| RAW DATA |
(** C20. A batch of the collector removes as many orphans as it may, and only
    orphans: live files, folders and users stay as they were, every content row a
    live file refers to stays and can be delivered, and when the batch is as large
    as the number of orphans none is left. *)
Theorem collect_orphans_complete (w : World) (batch_limit : Z) (Hst : stored w) (Hlim : (0 ≤ batch_limit)%Z) :
  let orphans := filter (λ c, ContentDao.orphan (db w) c = true) (contents (db w)) in
  ∃ st w', ContentGc.collect_orphans S batch_limit w = (Ok st, w') ∧ stored w' ∧
    ContentGc.content_rows_deleted st = (batch_limit `min` Z.of_nat (length orphans))%Z ∧
    filter live_file (files (db w')) = filter live_file (files (db w)) ∧
    folders (db w') = folders (db w) ∧ users (db w') = users (db w) ∧
    (∀ c, c ∈ contents (db w) → ContentDao.orphan (db w) c = false → c ∈ contents (db w')) ∧
    ((Z.of_nat (length orphans) ≤ batch_limit)%Z →
       contents (db w') = filter (λ c, ContentDao.orphan (db w) c = false) (contents (db w))).
Proof.
  intros orphans. set (l := take (Z.to_nat batch_limit) (pg_scan orphans)).
  assert (pg_scan orphans ≡ₚ orphans) as Hperm by apply pg_scan_perm.
  assert (∀ r, r ∈ l → r ∈ orphans) as Hsub.
  { intros r Hr. rewrite <- Hperm. eapply elem_of_submseteq; [exact Hr|]. apply sublist_submseteq, sublist_take. }
  assert (NoDup (c_id <$> l)) as Hnd.
  { eapply sublist_NoDup; [|apply fmap_sublist, sublist_take]. rewrite Hperm. apply NoDup_fmap_filter. apply Hst. }
  assert (∀ r, r ∈ orphans → r ∈ contents (db w) ∧ unreferenced (c_id r) (db w)) as Horph.
  { intros r [Ho Hr]%list_elem_of_filter. split; [done|]. apply unreferenced_refers.
    unfold ContentDao.orphan in Ho. by apply negb_true_iff in Ho. }
  destruct (purge_all_run l ContentGc.none w Hst Hnd) as (st&w'&Hrun&Hst'&Hn&Hc&Hlive&Hu&Hf); [eauto|].
  exists st, w'. split_and!; try done.
  - unfold ContentGc.collect_orphans. erewrite bind_run; [exact Hrun|]. erewrite on_db_run; [by rewrite with_db_id|]. done.
  - rewrite Hn. cbn. subst l. rewrite length_take, Hperm. lia.
  - intros c Hin Ho. rewrite Hc. apply list_elem_of_filter. split; [|done]. intros (r&Heq&Hr%Hsub)%list_elem_of_fmap.
    apply list_elem_of_filter in Hr as [Hr _]. unfold ContentDao.orphan in *. congruence.
  - intros Hall. rewrite Hc. apply filter_ext_in. intros c Hin. rewrite <- not_true_iff_false. apply not_iff_compat.
    subst l. rewrite take_ge by (rewrite Hperm; lia). split.
    + intros (r&Heq&Hr)%list_elem_of_fmap. rewrite Hperm in Hr. apply list_elem_of_filter in Hr as [Hr _].
      unfold ContentDao.orphan in *. congruence.
    + intros Ho. apply list_elem_of_fmap_2. rewrite Hperm. by apply list_elem_of_filter.
Qed.

End invariant.

End StoredContent.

| TASK DESCRIPTION |
Copy the entire listing above, line for line, exactly.

| EXERCISE RESULT |
(** C20. A batch of the collector removes as many orphans as it may, and only
    orphans: live files, folders and users stay as they were, every content row a
    live file refers to stays and can be delivered, and when the batch is as large
    as the number of orphans none is left. *)
Theorem collect_orphans_complete (w : World) (batch_limit : Z) (Hst : stored w) (Hlim : (0 ≤ batch_limit)%Z) :
  let orphans := filter (λ c, ContentDao.orphan (db w) c = true) (contents (db w)) in
  ∃ st w', ContentGc.collect_orphans S batch_limit w = (Ok st, w') ∧ stored w' ∧
    ContentGc.content_rows_deleted st = (batch_limit `min` Z.of_nat (length orphans))%Z ∧
    filter live_file (files (db w')) = filter live_file (files (db w)) ∧
    folders (db w') = folders (db w) ∧ users (db w') = users (db w) ∧
    (∀ c, c ∈ contents (db w) → ContentDao.orphan (db w) c = false → c ∈ contents (db w')) ∧
    ((Z.of_nat (length orphans) ≤ batch_limit)%Z →
       contents (db w') = filter (λ c, ContentDao.orphan (db w) c = false) (contents (db w))).
Proof.
  intros orphans. set (l := take (Z.to_nat batch_limit) (pg_scan orphans)).
  assert (pg_scan orphans ≡ₚ orphans) as Hperm by apply pg_scan_perm.
  assert (∀ r, r ∈ l → r ∈ orphans) as Hsub.
  { intros r Hr. rewrite <- Hperm. eapply elem_of_submseteq; [exact Hr|]. apply sublist_submseteq, sublist_take. }
  assert (NoDup (c_id <$> l)) as Hnd.
  { eapply sublist_NoDup; [|apply fmap_sublist, sublist_take]. rewrite Hperm. apply NoDup_fmap_filter. apply Hst. }
  assert (∀ r, r ∈ orphans → r ∈ contents (db w) ∧ unreferenced (c_id r) (db w)) as Horph.
  { intros r [Ho Hr]%list_elem_of_filter. split; [done|]. apply unreferenced_refers.
    unfold ContentDao.orphan in Ho. by apply negb_true_iff in Ho. }
  destruct (purge_all_run l ContentGc.none w Hst Hnd) as (st&w'&Hrun&Hst'&Hn&Hc&Hlive&Hu&Hf); [eauto|].
  exists st, w'. split_and!; try done.
  - unfold ContentGc.collect_orphans. erewrite bind_run; [exact Hrun|]. erewrite on_db_run; [by rewrite with_db_id|]. done.
  - rewrite Hn. cbn. subst l. rewrite length_take, Hperm. lia.
  - intros c Hin Ho. rewrite Hc. apply list_elem_of_filter. split; [|done]. intros (r&Heq&Hr%Hsub)%list_elem_of_fmap.
    apply list_elem_of_filter in Hr as [Hr _]. unfold ContentDao.orphan in *. congruence.
  - intros Hall. rewrite Hc. apply filter_ext_in. intros c Hin. rewrite <- not_true_iff_false. apply not_iff_compat.
    subst l. rewrite take_ge by (rewrite Hperm; lia). split.
    + intros (r&Heq&Hr)%list_elem_of_fmap. rewrite Hperm in Hr. apply list_elem_of_filter in Hr as [Hr _].
      unfold ContentDao.orphan in *. congruence.
    + intros Ho. apply list_elem_of_fmap_2. rewrite Hperm. by apply list_elem_of_filter.
Qed.

End invariant.

End StoredContent.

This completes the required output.